**Exercise brief:** Scan the entries below for the string "example" and copy every line where it turns up.

**Input material:**

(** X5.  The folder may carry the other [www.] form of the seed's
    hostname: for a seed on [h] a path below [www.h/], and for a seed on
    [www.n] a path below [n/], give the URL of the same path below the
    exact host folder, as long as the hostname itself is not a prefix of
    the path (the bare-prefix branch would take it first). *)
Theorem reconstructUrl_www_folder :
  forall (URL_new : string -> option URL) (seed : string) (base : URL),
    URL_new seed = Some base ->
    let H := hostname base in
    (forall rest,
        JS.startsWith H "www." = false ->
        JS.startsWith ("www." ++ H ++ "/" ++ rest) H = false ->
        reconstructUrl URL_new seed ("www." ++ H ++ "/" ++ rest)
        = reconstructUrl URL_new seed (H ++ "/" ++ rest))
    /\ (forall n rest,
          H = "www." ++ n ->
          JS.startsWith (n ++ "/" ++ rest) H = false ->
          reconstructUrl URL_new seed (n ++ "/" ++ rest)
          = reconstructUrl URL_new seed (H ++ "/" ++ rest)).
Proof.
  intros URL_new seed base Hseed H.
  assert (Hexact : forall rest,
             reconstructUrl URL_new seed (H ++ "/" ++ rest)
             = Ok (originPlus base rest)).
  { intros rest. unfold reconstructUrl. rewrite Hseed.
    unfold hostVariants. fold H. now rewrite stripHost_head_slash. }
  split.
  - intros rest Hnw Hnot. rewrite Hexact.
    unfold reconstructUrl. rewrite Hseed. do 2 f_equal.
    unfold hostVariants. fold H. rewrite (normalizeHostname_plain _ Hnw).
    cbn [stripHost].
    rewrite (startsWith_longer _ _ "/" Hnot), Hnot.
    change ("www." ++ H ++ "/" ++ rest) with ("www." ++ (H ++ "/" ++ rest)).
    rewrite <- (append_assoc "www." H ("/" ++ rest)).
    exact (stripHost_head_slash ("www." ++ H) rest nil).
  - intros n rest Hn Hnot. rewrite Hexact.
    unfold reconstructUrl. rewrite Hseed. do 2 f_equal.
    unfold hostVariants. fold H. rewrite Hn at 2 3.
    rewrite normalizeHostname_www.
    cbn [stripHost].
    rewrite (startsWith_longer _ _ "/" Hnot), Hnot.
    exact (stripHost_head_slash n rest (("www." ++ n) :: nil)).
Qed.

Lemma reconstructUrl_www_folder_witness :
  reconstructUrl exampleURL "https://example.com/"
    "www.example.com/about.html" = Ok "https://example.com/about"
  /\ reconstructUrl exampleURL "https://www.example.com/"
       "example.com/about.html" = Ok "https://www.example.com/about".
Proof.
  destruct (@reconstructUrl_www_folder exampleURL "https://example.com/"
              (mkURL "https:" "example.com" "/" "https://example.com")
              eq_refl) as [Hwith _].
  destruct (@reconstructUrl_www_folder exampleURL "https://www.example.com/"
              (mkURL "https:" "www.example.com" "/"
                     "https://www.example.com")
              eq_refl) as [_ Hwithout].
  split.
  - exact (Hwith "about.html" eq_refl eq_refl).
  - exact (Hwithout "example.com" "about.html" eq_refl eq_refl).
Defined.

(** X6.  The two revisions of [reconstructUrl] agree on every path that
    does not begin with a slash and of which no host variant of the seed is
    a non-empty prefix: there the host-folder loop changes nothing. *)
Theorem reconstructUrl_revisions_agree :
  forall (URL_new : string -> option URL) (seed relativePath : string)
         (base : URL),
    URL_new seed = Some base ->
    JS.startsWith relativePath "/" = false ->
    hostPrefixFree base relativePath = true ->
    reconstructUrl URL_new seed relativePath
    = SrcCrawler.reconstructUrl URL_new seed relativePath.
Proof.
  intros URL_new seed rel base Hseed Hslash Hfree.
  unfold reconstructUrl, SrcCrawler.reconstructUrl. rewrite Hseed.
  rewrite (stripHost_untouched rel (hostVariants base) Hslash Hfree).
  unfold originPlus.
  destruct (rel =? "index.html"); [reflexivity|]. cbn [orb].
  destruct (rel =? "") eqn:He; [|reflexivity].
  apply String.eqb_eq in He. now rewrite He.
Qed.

**Your solution:**
  reconstructUrl exampleURL "https://example.com/"
    "www.example.com/about.html" = Ok "https://example.com/about"
  /\ reconstructUrl exampleURL "https://www.example.com/"
       "example.com/about.html" = Ok "https://www.example.com/about".
  destruct (@reconstructUrl_www_folder exampleURL "https://example.com/"
              (mkURL "https:" "example.com" "/" "https://example.com")
  destruct (@reconstructUrl_www_folder exampleURL "https://www.example.com/"
              (mkURL "https:" "www.example.com" "/"
                     "https://www.example.com")
  - exact (Hwithout "example.com" "about.html" eq_refl eq_refl).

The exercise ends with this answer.